* PROBLEM *
Go through the entries below and say how many lines contain the string "generalize"; write only that number.

========================

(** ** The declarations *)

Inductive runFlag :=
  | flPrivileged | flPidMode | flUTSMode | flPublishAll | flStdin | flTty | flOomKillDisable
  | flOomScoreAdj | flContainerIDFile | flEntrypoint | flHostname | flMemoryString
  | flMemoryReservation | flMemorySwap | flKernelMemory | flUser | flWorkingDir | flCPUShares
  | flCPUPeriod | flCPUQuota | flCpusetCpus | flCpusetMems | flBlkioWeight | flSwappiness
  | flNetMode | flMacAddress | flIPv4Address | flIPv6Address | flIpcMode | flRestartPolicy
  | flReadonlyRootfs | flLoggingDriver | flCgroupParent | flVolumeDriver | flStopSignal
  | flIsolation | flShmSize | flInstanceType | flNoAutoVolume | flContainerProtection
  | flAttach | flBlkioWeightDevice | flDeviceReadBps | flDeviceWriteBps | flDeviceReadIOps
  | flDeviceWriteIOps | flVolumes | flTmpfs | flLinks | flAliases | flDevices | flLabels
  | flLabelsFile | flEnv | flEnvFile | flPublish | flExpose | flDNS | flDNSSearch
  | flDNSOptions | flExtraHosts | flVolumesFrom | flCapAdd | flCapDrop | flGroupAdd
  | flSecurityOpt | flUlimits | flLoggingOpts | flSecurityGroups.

========================

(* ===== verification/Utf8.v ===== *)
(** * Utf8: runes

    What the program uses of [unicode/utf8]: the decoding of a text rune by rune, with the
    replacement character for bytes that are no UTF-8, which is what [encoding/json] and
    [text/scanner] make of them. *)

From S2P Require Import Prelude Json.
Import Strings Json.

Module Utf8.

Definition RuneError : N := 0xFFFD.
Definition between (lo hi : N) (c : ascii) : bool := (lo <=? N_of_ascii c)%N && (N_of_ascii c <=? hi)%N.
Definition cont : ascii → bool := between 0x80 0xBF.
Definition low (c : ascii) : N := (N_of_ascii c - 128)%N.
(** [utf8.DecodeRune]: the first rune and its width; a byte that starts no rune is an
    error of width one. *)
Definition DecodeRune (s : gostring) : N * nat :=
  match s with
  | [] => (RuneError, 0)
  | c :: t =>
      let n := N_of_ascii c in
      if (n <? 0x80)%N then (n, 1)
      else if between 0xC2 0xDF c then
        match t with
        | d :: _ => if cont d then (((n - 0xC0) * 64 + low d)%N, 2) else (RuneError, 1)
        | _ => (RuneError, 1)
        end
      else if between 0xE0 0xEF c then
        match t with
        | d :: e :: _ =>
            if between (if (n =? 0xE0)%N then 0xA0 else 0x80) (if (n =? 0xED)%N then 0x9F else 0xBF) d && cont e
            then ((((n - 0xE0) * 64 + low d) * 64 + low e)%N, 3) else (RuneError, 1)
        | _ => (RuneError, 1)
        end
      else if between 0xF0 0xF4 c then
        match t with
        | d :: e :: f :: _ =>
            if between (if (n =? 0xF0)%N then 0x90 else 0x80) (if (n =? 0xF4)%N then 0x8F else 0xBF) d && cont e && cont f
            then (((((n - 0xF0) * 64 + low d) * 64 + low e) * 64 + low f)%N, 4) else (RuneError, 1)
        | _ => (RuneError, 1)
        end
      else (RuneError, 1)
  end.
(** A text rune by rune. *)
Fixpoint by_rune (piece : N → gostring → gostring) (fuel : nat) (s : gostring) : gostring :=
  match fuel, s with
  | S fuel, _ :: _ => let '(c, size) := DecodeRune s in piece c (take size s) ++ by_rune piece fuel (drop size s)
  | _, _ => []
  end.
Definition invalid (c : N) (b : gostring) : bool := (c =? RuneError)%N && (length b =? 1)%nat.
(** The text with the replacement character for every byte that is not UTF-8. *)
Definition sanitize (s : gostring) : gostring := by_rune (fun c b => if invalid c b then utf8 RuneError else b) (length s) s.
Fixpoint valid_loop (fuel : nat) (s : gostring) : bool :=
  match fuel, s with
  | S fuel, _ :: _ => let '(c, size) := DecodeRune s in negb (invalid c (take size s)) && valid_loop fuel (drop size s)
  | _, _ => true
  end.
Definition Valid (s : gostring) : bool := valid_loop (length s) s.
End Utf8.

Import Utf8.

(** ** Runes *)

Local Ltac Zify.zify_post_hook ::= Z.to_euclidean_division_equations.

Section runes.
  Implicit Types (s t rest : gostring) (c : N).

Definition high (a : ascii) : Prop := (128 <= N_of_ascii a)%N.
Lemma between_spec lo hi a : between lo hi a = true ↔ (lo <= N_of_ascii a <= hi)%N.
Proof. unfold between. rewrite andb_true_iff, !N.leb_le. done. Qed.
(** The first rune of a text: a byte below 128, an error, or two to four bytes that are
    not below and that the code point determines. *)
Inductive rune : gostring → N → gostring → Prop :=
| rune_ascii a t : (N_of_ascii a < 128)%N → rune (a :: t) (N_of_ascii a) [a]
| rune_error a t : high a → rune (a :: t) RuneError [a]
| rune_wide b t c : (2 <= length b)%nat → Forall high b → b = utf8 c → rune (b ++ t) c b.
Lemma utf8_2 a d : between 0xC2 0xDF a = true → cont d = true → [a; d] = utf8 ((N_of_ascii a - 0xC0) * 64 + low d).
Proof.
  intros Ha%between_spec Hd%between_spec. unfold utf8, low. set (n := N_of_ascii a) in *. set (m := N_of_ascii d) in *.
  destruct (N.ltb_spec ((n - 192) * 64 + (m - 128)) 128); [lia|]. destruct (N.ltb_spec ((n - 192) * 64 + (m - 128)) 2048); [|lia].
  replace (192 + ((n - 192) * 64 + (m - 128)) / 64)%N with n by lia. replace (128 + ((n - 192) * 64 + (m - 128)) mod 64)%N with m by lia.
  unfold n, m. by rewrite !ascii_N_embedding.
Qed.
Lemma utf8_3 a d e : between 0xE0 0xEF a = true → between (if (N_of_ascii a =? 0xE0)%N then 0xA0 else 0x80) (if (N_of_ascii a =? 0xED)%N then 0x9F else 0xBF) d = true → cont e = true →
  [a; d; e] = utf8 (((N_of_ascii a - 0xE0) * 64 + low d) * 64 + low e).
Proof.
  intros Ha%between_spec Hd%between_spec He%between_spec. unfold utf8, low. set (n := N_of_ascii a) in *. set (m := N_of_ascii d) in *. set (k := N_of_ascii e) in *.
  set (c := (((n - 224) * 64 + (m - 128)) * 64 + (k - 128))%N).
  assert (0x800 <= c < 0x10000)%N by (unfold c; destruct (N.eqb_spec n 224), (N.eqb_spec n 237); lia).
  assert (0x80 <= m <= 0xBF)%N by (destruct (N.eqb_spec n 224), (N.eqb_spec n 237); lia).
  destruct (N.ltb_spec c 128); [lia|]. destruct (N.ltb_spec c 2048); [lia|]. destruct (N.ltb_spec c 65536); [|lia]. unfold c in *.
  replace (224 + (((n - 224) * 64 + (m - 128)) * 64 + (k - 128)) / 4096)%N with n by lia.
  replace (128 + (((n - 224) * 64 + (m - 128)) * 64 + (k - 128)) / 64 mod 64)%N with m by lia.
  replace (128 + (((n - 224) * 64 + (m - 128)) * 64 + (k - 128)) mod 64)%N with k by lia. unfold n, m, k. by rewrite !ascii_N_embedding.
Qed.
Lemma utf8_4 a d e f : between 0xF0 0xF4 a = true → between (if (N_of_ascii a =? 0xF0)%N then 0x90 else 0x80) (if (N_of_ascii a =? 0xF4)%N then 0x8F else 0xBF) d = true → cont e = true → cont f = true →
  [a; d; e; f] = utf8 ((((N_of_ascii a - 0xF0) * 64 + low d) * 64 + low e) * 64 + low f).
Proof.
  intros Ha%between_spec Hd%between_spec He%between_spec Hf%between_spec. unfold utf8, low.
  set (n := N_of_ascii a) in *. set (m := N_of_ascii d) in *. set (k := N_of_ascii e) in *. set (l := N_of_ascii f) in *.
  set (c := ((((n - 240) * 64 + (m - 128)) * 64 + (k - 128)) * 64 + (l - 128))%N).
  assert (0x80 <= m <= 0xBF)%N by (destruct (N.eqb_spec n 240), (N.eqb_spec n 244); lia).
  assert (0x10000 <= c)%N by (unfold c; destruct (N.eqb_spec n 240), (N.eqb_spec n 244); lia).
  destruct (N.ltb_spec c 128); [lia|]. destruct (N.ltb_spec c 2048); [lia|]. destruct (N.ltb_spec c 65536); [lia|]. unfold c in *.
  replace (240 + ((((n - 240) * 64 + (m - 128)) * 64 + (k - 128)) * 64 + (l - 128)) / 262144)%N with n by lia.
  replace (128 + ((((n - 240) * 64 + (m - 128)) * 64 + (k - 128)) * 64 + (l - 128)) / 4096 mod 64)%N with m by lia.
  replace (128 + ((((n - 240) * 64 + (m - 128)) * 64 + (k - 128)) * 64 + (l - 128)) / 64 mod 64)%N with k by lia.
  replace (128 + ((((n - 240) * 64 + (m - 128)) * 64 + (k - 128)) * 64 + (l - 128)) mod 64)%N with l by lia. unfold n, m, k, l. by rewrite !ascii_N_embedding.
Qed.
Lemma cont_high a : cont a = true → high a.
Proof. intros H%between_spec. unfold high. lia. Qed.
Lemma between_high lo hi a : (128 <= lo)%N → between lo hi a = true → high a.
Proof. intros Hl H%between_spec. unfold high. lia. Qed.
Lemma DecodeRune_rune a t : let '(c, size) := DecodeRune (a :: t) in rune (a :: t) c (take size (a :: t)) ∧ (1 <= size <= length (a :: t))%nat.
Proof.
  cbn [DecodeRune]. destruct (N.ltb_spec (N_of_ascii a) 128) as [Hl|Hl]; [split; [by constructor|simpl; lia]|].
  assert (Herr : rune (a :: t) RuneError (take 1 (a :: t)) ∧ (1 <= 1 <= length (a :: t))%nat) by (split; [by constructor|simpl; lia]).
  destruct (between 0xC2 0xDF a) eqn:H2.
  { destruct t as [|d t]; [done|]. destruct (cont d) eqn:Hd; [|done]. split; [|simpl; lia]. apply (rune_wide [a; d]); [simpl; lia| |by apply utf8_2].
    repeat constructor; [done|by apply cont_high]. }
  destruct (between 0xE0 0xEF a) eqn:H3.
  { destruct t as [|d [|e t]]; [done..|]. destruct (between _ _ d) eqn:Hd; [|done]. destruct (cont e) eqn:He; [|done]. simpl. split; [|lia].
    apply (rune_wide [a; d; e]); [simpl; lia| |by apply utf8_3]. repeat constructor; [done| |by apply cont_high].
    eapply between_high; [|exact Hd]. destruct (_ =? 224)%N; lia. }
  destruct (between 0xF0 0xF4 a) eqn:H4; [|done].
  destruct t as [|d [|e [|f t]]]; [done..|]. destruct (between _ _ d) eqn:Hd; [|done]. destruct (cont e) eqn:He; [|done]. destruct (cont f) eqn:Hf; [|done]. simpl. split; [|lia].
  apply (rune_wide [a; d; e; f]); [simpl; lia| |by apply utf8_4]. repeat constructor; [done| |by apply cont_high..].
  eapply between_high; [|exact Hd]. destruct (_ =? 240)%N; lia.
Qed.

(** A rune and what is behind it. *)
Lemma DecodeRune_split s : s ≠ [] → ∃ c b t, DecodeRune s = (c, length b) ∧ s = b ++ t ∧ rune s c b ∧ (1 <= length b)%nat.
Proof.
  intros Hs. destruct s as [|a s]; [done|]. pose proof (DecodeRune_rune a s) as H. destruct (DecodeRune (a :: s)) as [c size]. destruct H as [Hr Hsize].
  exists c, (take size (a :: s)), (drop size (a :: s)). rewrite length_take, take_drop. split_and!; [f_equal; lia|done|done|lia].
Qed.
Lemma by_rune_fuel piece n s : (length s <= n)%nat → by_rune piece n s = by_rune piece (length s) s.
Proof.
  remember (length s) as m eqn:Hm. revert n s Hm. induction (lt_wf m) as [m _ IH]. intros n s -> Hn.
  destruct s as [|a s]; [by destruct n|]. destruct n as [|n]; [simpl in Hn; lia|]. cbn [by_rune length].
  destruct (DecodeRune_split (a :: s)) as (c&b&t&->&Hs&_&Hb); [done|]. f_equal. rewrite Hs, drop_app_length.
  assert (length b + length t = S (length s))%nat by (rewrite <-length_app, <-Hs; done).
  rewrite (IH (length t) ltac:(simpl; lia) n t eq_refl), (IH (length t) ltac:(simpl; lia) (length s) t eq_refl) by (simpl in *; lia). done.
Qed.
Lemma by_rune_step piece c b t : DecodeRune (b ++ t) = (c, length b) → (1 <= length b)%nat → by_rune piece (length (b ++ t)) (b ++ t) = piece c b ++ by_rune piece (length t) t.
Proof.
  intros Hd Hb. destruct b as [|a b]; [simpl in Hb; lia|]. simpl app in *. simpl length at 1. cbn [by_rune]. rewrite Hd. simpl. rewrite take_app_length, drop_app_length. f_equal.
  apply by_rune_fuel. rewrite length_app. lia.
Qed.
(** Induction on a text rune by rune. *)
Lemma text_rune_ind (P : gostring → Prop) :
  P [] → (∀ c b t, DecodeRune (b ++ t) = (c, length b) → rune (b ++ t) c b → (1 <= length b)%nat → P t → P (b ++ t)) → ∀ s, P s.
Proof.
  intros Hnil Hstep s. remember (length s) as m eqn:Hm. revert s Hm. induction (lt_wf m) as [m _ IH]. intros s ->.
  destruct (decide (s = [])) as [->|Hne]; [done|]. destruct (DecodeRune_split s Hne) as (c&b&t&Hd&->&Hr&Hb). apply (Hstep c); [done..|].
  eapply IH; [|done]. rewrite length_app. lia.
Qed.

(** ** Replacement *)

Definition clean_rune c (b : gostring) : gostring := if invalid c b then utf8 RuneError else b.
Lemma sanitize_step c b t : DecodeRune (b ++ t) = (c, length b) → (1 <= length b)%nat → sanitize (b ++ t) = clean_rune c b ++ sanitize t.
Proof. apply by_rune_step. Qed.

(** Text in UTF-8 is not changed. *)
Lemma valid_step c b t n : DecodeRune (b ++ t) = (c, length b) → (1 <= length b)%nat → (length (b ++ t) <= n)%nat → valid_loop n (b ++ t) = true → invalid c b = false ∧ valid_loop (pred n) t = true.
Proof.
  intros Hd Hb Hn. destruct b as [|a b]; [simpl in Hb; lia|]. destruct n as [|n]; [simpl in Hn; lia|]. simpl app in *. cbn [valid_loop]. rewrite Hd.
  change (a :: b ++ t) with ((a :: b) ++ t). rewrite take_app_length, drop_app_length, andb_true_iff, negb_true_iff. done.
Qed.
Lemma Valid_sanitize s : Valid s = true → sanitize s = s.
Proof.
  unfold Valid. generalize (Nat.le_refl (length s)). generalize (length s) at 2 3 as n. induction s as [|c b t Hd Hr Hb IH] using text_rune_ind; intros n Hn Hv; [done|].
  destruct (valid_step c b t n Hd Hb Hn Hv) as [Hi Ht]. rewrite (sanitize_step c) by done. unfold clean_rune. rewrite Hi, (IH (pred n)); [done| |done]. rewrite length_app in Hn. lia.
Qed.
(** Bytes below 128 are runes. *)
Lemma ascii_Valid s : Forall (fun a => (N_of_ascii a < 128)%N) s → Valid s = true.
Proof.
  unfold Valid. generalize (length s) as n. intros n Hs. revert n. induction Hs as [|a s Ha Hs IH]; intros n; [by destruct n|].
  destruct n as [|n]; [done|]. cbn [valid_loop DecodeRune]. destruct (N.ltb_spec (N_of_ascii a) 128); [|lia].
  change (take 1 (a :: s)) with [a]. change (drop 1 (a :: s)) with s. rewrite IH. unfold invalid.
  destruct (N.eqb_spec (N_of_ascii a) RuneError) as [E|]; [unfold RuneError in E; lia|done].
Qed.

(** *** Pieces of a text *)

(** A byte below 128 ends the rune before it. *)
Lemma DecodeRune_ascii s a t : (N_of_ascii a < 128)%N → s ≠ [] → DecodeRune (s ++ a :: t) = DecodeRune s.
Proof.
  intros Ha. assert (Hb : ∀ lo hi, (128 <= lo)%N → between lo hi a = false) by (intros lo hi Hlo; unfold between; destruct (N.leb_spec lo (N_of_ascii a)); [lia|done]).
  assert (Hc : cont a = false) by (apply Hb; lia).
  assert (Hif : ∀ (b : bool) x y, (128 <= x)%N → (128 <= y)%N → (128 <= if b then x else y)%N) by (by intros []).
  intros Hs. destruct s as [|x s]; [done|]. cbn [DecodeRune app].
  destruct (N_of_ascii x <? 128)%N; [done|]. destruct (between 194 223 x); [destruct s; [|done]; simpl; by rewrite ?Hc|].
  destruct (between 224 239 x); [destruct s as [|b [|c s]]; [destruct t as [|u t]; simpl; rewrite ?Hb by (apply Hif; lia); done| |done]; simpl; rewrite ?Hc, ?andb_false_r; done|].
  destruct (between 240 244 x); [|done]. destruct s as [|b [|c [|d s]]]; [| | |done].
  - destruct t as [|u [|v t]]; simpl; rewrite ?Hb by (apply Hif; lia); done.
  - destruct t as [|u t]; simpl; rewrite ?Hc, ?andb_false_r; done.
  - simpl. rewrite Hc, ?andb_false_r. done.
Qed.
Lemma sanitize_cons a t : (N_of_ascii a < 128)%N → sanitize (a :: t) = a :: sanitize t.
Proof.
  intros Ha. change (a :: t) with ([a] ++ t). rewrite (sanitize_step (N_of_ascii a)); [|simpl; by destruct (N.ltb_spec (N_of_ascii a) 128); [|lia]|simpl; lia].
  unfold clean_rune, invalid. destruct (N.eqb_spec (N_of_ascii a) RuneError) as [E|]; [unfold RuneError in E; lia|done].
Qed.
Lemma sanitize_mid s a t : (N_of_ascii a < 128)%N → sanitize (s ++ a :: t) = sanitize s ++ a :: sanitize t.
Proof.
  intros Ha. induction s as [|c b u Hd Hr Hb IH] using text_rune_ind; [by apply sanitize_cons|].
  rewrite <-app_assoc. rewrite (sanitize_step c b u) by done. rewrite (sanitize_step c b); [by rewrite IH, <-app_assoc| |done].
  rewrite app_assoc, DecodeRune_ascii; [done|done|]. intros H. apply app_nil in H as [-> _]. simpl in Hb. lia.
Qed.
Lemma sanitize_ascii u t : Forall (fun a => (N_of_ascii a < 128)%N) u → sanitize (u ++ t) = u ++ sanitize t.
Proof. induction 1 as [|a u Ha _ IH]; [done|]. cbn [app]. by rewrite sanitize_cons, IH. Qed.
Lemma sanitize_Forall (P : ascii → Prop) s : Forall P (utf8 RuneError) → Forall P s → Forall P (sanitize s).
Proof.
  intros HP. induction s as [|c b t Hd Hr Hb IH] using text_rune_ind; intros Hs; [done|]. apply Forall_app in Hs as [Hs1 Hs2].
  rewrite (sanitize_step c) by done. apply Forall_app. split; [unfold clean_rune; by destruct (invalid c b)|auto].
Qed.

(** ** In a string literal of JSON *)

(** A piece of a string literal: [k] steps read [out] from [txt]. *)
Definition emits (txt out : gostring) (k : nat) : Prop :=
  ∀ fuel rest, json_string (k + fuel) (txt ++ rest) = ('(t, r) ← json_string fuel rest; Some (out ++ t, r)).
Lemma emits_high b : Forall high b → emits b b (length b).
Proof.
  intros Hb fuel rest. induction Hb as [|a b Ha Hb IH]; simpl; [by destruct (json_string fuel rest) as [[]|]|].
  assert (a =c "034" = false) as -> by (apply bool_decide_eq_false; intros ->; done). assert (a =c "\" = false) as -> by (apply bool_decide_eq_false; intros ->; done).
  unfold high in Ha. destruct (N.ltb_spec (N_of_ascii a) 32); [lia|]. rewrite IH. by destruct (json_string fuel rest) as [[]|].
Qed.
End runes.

========================

* TASK RESULT *
2